What you need to do:
Your job is to return every line in the data holding the string "CapVarId".

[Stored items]
────────

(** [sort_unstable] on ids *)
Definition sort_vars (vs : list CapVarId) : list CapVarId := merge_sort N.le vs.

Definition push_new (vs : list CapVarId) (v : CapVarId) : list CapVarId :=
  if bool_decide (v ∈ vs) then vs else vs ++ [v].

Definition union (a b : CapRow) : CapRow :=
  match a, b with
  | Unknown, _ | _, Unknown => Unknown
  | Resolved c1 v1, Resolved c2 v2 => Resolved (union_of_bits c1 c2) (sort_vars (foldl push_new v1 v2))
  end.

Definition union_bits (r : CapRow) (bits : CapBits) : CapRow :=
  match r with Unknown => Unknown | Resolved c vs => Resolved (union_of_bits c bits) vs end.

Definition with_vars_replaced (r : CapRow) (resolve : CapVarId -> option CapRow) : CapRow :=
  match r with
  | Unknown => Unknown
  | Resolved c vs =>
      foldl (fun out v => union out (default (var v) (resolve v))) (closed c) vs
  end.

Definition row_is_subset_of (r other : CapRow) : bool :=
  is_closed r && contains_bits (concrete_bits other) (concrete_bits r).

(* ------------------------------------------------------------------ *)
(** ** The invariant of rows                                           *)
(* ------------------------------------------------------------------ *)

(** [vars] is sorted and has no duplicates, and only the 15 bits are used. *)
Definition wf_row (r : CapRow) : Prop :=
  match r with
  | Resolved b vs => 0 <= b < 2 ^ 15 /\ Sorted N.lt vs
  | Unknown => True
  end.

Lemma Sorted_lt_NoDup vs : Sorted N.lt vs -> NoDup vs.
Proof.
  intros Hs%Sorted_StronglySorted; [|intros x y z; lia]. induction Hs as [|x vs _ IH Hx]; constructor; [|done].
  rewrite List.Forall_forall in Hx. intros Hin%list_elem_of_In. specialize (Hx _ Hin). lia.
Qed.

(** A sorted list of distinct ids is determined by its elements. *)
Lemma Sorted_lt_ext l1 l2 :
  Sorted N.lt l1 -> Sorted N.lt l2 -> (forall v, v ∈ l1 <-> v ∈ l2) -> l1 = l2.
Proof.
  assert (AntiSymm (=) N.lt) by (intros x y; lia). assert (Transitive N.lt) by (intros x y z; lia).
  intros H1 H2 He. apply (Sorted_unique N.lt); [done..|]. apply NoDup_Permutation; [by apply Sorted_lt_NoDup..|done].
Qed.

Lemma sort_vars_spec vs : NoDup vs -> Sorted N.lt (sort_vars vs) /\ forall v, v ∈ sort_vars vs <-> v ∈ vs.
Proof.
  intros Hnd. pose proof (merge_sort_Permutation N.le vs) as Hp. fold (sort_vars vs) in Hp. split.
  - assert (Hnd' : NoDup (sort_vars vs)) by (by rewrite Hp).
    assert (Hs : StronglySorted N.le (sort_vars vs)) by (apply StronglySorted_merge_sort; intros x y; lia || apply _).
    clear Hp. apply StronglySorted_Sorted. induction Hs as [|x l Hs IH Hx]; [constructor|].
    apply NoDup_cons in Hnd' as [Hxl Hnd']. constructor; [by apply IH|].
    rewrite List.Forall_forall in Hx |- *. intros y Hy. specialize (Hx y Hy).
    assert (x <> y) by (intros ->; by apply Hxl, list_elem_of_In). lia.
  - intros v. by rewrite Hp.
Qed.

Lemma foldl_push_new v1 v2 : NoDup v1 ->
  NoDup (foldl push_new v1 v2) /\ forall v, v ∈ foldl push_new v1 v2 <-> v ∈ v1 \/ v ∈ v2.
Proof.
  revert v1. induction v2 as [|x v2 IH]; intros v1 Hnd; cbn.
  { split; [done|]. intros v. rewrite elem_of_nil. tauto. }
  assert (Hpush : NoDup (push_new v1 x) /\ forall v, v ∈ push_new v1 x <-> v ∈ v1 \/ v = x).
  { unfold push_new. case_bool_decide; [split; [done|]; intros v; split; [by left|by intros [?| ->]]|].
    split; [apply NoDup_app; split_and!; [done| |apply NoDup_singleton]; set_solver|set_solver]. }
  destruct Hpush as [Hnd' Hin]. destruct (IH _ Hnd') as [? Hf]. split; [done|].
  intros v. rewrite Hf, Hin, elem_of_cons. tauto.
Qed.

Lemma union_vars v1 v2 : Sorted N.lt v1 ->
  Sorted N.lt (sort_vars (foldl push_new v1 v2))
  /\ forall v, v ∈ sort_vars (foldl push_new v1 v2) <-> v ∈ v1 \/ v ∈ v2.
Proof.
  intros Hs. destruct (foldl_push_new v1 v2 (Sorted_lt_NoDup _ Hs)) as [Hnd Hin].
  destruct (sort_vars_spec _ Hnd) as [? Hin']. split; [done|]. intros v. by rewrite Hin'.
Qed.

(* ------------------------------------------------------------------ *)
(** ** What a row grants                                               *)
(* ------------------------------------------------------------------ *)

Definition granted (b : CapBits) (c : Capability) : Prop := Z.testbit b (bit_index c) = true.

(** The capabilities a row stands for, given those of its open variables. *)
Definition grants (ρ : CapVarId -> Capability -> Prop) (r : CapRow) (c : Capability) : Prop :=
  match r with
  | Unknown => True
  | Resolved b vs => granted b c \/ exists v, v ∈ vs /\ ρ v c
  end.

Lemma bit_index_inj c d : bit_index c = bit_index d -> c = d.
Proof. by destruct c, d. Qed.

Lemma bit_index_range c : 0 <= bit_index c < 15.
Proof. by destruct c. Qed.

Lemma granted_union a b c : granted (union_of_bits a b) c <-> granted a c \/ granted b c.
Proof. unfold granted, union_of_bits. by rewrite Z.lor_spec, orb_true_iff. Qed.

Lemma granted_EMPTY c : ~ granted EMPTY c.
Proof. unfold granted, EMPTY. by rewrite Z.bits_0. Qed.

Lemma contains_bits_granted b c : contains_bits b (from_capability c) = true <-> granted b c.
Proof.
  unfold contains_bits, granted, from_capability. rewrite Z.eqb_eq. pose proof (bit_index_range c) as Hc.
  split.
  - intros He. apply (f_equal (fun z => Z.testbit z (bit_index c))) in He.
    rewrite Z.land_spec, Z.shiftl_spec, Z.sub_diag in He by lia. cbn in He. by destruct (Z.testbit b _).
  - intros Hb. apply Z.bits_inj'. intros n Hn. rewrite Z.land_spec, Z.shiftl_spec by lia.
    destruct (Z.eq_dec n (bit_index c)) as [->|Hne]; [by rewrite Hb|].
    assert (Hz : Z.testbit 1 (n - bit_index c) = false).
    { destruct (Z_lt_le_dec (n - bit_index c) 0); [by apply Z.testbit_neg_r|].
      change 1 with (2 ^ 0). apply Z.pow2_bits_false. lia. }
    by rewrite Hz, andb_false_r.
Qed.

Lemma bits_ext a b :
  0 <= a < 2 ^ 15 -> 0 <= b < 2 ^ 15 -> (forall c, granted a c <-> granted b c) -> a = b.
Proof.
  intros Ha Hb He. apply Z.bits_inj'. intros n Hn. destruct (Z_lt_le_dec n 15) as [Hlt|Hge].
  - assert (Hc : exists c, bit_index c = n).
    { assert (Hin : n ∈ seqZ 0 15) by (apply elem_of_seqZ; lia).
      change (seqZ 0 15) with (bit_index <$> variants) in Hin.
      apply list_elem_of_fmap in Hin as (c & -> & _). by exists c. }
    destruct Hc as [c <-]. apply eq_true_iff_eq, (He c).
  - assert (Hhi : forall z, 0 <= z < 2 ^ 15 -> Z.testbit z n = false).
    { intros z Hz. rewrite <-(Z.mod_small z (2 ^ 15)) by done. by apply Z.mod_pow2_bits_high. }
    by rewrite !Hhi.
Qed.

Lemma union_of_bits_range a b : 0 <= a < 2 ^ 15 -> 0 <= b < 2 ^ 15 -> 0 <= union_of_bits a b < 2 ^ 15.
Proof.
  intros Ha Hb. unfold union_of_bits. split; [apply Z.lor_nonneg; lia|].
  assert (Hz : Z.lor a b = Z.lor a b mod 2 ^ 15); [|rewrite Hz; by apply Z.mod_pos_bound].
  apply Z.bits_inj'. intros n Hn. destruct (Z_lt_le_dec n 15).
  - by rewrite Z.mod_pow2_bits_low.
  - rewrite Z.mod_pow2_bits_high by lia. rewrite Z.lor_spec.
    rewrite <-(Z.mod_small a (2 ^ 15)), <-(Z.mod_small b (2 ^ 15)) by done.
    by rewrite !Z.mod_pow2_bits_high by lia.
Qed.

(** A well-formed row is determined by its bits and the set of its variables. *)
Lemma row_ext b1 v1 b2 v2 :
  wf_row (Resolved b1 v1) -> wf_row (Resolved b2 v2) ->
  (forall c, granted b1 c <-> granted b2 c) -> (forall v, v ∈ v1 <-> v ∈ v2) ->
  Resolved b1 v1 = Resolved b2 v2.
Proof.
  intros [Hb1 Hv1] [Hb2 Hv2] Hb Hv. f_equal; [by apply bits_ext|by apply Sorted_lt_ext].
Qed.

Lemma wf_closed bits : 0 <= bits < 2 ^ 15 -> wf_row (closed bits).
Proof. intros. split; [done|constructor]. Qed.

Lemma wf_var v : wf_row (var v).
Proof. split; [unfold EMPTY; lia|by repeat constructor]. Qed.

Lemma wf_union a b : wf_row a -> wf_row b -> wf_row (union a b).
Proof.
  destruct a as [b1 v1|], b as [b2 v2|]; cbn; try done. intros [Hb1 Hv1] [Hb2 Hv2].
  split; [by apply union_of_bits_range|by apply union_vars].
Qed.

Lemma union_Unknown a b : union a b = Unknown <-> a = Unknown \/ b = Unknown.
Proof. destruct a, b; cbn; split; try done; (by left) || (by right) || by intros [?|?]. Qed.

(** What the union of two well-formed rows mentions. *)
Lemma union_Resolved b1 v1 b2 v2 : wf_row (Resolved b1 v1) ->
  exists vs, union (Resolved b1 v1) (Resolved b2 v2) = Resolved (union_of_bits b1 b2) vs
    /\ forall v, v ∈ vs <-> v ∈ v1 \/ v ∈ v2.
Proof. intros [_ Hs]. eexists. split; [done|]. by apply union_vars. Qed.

────────

Written response:
Definition sort_vars (vs : list CapVarId) : list CapVarId := merge_sort N.le vs.
Definition push_new (vs : list CapVarId) (v : CapVarId) : list CapVarId :=
Definition with_vars_replaced (r : CapRow) (resolve : CapVarId -> option CapRow) : CapRow :=
Definition grants (ρ : CapVarId -> Capability -> Prop) (r : CapRow) (c : Capability) : Prop :=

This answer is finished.